Requirement:
When a line below contains the string "minperiod", show that line.

Dataset excerpts:
Lemma runonce_never_sold (rule : Rule) (mp : Z) (line : list pyfloat)
    (bars : list Bar) :
  then_action rule <> "sell"%string ->
  else_action rule <> "sell"%string ->
  forall (i : nat) (st : Cerebro.RunState),
    never_sold st -> never_sold (Cerebro._runonce rule mp line i bars st).
Proof.
  intros Ht He. induction bars as [| bar bars IH]; intros i st H.
  - exact H.
  - cbn [Cerebro._runonce]. apply IH. now apply bar_step_never_sold.
Qed.

Lemma start_never_sold (cash0 comm : Q) : never_sold (Cerebro.start cash0 comm).
Proof.
  split; [apply start_ledger|]. split; [intros pc H; discriminate | reflexivity].
Qed.

Section NoSell.
Variable np_sqrt : Q -> Q.

(** X7: a rule neither of whose actions is the string "sell" never
    closes a position: whatever the prices, the answer reports no trade
    and a win rate of 0, and at most one unit was ever bought. *)
Theorem rule_without_sell_reports_no_trade :
  forall (data : list Bar) (w : Z) (rule : Rule) (r : BacktestResponse.t),
    then_action rule <> "sell"%string ->
    else_action rule <> "sell"%string ->
    run_backtest np_sqrt data w rule = Returned r ->
    BacktestResponse.number_of_trades r = 0%nat /\
    BacktestResponse.win_rate r == 0 /\
    exists st,
      Cerebro.run w rule initial_cash (1 # 1000) data = Returned st /\
      (List.length (filter justopened (Cerebro.notified st)) <= 1)%nat.
Proof.
  intros data w rule r Ht He Hr.
  destruct (run_backtest_returned np_sqrt data w rule r Hr)
    as [st [Hrun [Hn [_ [Hw _]]]]].
  destruct (run_returned _ _ _ _ _ _ Hrun) as [line Hst].
  assert (Hns : never_sold st).
  { rewrite Hst. apply runonce_never_sold; try assumption. apply start_never_sold. }
  destruct Hns as [[[Hsize _] [_ [Htr Hcnt]]] [_ Hcl]].
  rewrite Hcl in Htr, Hcnt. cbn in Htr, Hcnt.
  rewrite Hn, Hw, Htr. split; [reflexivity|]. split; [reflexivity|].
  exists st. split; [exact Hrun|]. rewrite Hcnt.
  destruct Hsize as [-> | ->]; cbn; lia.
Qed.

End NoSell.

Lemma rule_without_sell_reports_no_trade_witness :
  BacktestResponse.number_of_trades ex_response = 0%nat /\
  BacktestResponse.win_rate ex_response == 0.
Proof.
  pose proof (rule_without_sell_reports_no_trade Numpy.sqrt15 ex_bars6 2 ex_rule
                ex_response ltac:(discriminate) ltac:(discriminate)
                ltac:(vm_compute; reflexivity)) as H.
  split; [exact (proj1 H) | exact (proj1 (proj2 H))].
Defined.

(** ** The points of the curve and the bars *)

Lemma bar_step_curve (rule : Rule) (mp : Z) (line : list pyfloat) (i : nat)
    (bar : Bar) (st : Cerebro.RunState) :
  equity_curve (Cerebro.strategy (Cerebro.bar_step rule mp line i bar st)) =
  equity_curve (Cerebro.strategy st) ++
  (if (mp <=? Z.of_nat (S i))%Z
   then [mkEquityPoint (bar_date bar)
           (getvalue (fst (BackBroker_next (Cerebro.broker st) bar)))
           (bar_close bar) (nth i line NaN)]
   else []).
Proof.
  open_bar_step st bar.
  destruct (mp <=? Z.of_nat (S i))%Z.
  - match goal with |- context [next ?r ?e ?s ?bb] =>
      pose proof (next_strategy r e s bb) as Hn;
      destruct (next r e s bb) as [s2 b2] end.
    cbn [fst] in Hn. subst s2. cbn [Cerebro.strategy equity_curve].
    now rewrite notify_keeps_curve.
  - cbn [Cerebro.strategy]. now rewrite notify_keeps_curve, app_nil_r.
Qed.

Lemma runonce_curve_bars (rule : Rule) (mp : Z) (line : list pyfloat)
    (bars : list Bar) :
  (1 <= mp)%Z ->
  forall (i : nat) (st : Cerebro.RunState),
    map (fun p => (date p, price p))
      (equity_curve (Cerebro.strategy (Cerebro._runonce rule mp line i bars st))) =
    map (fun p => (date p, price p)) (equity_curve (Cerebro.strategy st)) ++
    map (fun b => (bar_date b, bar_close b)) (skipn (Z.to_nat mp - 1 - i) bars).
Proof.
  intro Hmp. induction bars as [| bar bars IH]; intros i st;
    cbn [Cerebro._runonce].
  - rewrite skipn_nil. cbn. now rewrite app_nil_r.
  - rewrite IH, bar_step_curve, map_app, <- app_assoc. f_equal.
    destruct (mp <=? Z.of_nat (S i))%Z eqn:E.
    + apply Z.leb_le in E.
      replace (Z.to_nat mp - 1 - i)%nat with 0%nat by lia.
      replace (Z.to_nat mp - 1 - S i)%nat with 0%nat by lia.
      reflexivity.
    + apply Z.leb_gt in E.
      replace (Z.to_nat mp - 1 - i)%nat with (S (Z.to_nat mp - 1 - S i)) by lia.
      reflexivity.
Qed.

Section CurveBars.
Variable np_sqrt : Q -> Q.

(** X8: for a window of at least 1 the curve the answer carries is laid
    over the bars from the [w]-th on, in their order: its dates and
    prices are the dates and closes of these bars, and the first [w - 1]
    bars have no point. *)
Theorem equity_curve_follows_bars :
  forall (data : list Bar) (w : Z) (rule : Rule) (r : BacktestResponse.t),
    (1 <= w)%Z ->
    run_backtest np_sqrt data w rule = Returned r ->
    map (fun p => (date p, price p)) (BacktestResponse.equity_curve r) =
    map (fun b => (bar_date b, bar_close b)) (skipn (Z.to_nat (w - 1)) data).
Proof.
  intros data w rule r Hw Hr.
  destruct (run_backtest_returned np_sqrt data w rule r Hr)
    as [st [Hrun [_ [Hc _]]]].
  destruct (run_returned _ _ _ _ _ _ Hrun) as [line Hst].
  rewrite Hc, Hst, runonce_curve_bars by (unfold minperiod; lia).
  cbn [Cerebro.start Cerebro.strategy SMAStrategy_init equity_curve map app].
  f_equal. f_equal. unfold minperiod. lia.
Qed.

(** X9: a window longer than the series makes the engine fail with the
    IndexError of the moving average; no answer is built. *)
Theorem window_longer_than_series_raises :
  forall (data : list Bar) (w : Z) (rule : Rule),
    (Z.of_nat (List.length data) < w)%Z ->
    run_backtest np_sqrt data w rule = Raised IndexError.
Proof.
  intros data w rule Hw.
  unfold run_backtest, Cerebro.run, SMA_once, Average_once.
  replace (Z.to_nat (w - (w - 1))) with 1%nat by lia.
  cbn [once_from].
  replace (w =? 0)%Z with false by (symmetry; apply Z.eqb_neq; lia).
  unfold py_setitem. rewrite repeat_length, length_map.
  replace (Z.of_nat (List.length data) <=? w - 1)%Z with true
    by (symmetry; apply Z.leb_le; lia).
  rewrite orb_true_r. reflexivity.
Qed.

(** X10: when the series has exactly as many bars as the window, the
    curve has a single point, numpy's mean and deviation of no returns are
    not numbers, and the answer carries NaN as its Sharpe ratio. *)
Theorem single_point_curve_has_nan_sharpe :
  forall (data : list Bar) (w : Z) (rule : Rule),
    (1 <= w)%Z ->
    Z.of_nat (List.length data) = w ->
    exists r,
      run_backtest np_sqrt data w rule = Returned r /\
      List.length (BacktestResponse.equity_curve r) = 1%nat /\
      BacktestResponse.sharpe_ratio r = NaN.
Proof.
  intros data w rule Hw Hn.
  destruct (SMA_once_returns (map bar_close data) w) as [line [Hl _]].
  { rewrite length_map. lia. }
  unfold run_backtest, Cerebro.run. rewrite Hl. cbn [bind].
  eexists. split; [reflexivity|].
  cbn [BacktestResponse.equity_curve BacktestResponse.sharpe_ratio].
  set (st := Cerebro._runonce rule (minperiod w) line 0 data
               (Cerebro.start initial_cash (1 # 1000))).
  assert (Hlen : List.length (equity_curve (Cerebro.strategy st)) = 1%nat).
  { unfold st. rewrite runonce_curve_length by (unfold minperiod; lia).
    unfold minperiod. cbn. lia. }
  split; [exact Hlen|].
  destruct (equity_curve (Cerebro.strategy st)) as [| p [| p' c]];
    try discriminate.
  reflexivity.
Qed.

End CurveBars.

Lemma equity_curve_follows_bars_witness :
  map (fun p => (date p, price p)) (BacktestResponse.equity_curve ex_response) =
  map (fun b => (bar_date b, bar_close b)) (skipn (Z.to_nat (2 - 1)) ex_bars6).
Proof.
  apply (equity_curve_follows_bars Numpy.sqrt15 ex_bars6 2 ex_rule ex_response
           ltac:(lia)).
  vm_compute. reflexivity.
Defined.

Lemma window_longer_than_series_raises_witness :
  run_backtest Numpy.sqrt15 ex_bars6 7 ex_rule = Raised IndexError.
Proof.
  apply (window_longer_than_series_raises Numpy.sqrt15 ex_bars6 7 ex_rule).
  simpl. lia.
Defined.

Lemma single_point_curve_has_nan_sharpe_witness :
  exists r,
    run_backtest Numpy.sqrt15 ex_bars6 6 ex_rule = Returned r /\
    List.length (BacktestResponse.equity_curve r) = 1%nat /\
    BacktestResponse.sharpe_ratio r = NaN.
Proof.
  apply (single_point_curve_has_nan_sharpe Numpy.sqrt15 ex_bars6 6 ex_rule
           ltac:(lia) eq_refl).
Defined.

(** ** A curve that does not move *)

Lemma returns_of_constant (c : Q) (v : list Q) :
  ~ c == 0 ->
  Forall (fun x => x == c) v ->
  Forall is_zero (returns_of v).
Proof.
  intros Hc Hv. destruct v as [| a v]; [constructor|].
  revert a Hv. induction v as [| b v IH]; intros a Hv.
  - constructor.
  - rewrite returns_of_cons.
    inversion Hv as [| ? ? Ha Hv']; subst. inversion Hv' as [| ? ? Hb _]; subst.
    constructor; [|now apply IH].
    unfold fdiv. rewrite Qeq_bool_false by (rewrite Ha; exact Hc).
    eexists. split; [reflexivity|]. rewrite Ha, Hb. field. exact Hc.
Qed.

Lemma sum_of_zeros (l : list pyfloat) : Forall is_zero l -> is_zero (Numpy.sum l).
Proof.
  induction 1 as [| x l [q [-> Hq]] _ [s [IHs Hs]]]; unfold Numpy.sum; cbn [fold_right].
  - exists 0. split; reflexivity.
  - unfold Numpy.sum in IHs. rewrite IHs. cbn [Numpy.fadd].
    eexists. split; [reflexivity|]. rewrite Hq, Hs. reflexivity.
Qed.

Lemma mean_of_zeros (l : list pyfloat) :
  l <> [] -> Forall is_zero l -> is_zero (Numpy.mean l).
Proof.
  intros Hne Hl. unfold Numpy.mean.
  destruct (sum_of_zeros l Hl) as [s [-> Hs]].
  unfold fdiv. rewrite Qeq_bool_false.
  - eexists. split; [reflexivity|]. rewrite Hs. unfold Qdiv. ring.
  - change 0 with (inject_Z 0). rewrite inject_Z_injective.
    destruct l; [congruence | cbn [List.length]; lia].
Qed.

Section ConstantCurve.
Variable np_sqrt : Q -> Q.

(** X11: on a curve of at least two points that all show one value other
    than zero the returns are all 0, and with a square root that maps 0 to
    0 their deviation is 0: the Sharpe ratio is the fallback 0, not a
    division by that deviation. *)
Theorem constant_curve_has_zero_sharpe :
  forall (curve : list EquityPoint) (c : Q),
    (forall q, q == 0 -> np_sqrt q == 0) ->
    ~ c == 0 ->
    (2 <= List.length curve)%nat ->
    Forall (fun p => portfolio_value p == c) curve ->
    Forall is_zero (returns_of (map portfolio_value curve)) /\
    sharpe_ratio_of np_sqrt curve = Fin 0.
Proof.
  intros curve c Hsqrt Hc Hlen Hall.
  set (v := map portfolio_value curve).
  assert (Hv : Forall (fun x => x == c) v).
  { unfold v. apply Forall_map. exact Hall. }
  pose proof (returns_of_constant c v Hc Hv) as Hr.
  split; [exact Hr|].
  assert (Hne : returns_of v <> []).
  { intro H. apply (f_equal (@List.length _)) in H.
    rewrite returns_of_length in H. unfold v in H. rewrite length_map in H.
    cbn in H. lia. }
  destruct (mean_of_zeros _ Hne Hr) as [m [Hm Hm0]].
  assert (Hdev : Forall is_zero
            (map (fun x => fmul (Numpy.fsub x (Numpy.mean (returns_of v)))
                                (Numpy.fsub x (Numpy.mean (returns_of v))))
                 (returns_of v))).
  { apply Forall_map. rewrite Hm.
    eapply Forall_impl; [|exact Hr].
    intros x [q [-> Hq]]. cbn [Numpy.fsub fmul].
    eexists. split; [reflexivity|]. rewrite Hq, Hm0. ring. }
  assert (Hne' : map (fun x => fmul (Numpy.fsub x (Numpy.mean (returns_of v)))
                                (Numpy.fsub x (Numpy.mean (returns_of v))))
                 (returns_of v) <> []).
  { intro H. apply map_eq_nil in H. contradiction. }
  destruct (mean_of_zeros _ Hne' Hdev) as [s [Hs Hs0]].
  unfold sharpe_ratio_of. fold v. unfold Numpy.std. rewrite Hs.
  cbn [Numpy.fsqrt fnonzero].
  pose proof (Hsqrt s Hs0) as Hz. apply Qeq_bool_iff in Hz. rewrite Hz.
  reflexivity.
Qed.

End ConstantCurve.

Lemma sqrt15_zero (q : Q) : q == 0 -> Numpy.sqrt15 q == 0.
Proof.
  intro H. unfold Numpy.sqrt15.
  assert (Hf : Qfloor (q * inject_Z (10 ^ 30)) = 0%Z).
  { rewrite (Qfloor_comp _ 0); [reflexivity|]. rewrite H. ring. }
  rewrite Hf. reflexivity.
Qed.

Lemma constant_curve_has_zero_sharpe_witness :
  sharpe_ratio_of Numpy.sqrt15
    [mkEquityPoint 1 10000 10 (Fin 10); mkEquityPoint 2 10000 11 (Fin 10);
     mkEquityPoint 3 10000 12 (Fin 11)] = Fin 0.
Proof.
  apply (proj2 (constant_curve_has_zero_sharpe Numpy.sqrt15
           [mkEquityPoint 1 10000 10 (Fin 10); mkEquityPoint 2 10000 11 (Fin 10);
            mkEquityPoint 3 10000 12 (Fin 11)] 10000
           sqrt15_zero ltac:(discriminate) ltac:(simpl; lia)
           ltac:(repeat constructor))).
Defined.

(** ** Rounding *)






Section Rounding.
Variable np_sqrt : Q -> Q.


End Rounding.

(** Ties go to the even hundredth: 0.125 gives 0.12 and 0.375 gives 0.38. *)
Lemma round2_ties_to_even :
  round2 (1 # 8) == 12 # 100 /\ round2 (3 # 8) == 38 # 100.
Proof. split; vm_compute; reflexivity. Qed.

The completed task:
  rewrite Hc, Hst, runonce_curve_bars by (unfold minperiod; lia).
  f_equal. f_equal. unfold minperiod. lia.
  set (st := Cerebro._runonce rule (minperiod w) line 0 data
  { unfold st. rewrite runonce_curve_length by (unfold minperiod; lia).
    unfold minperiod. cbn. lia. }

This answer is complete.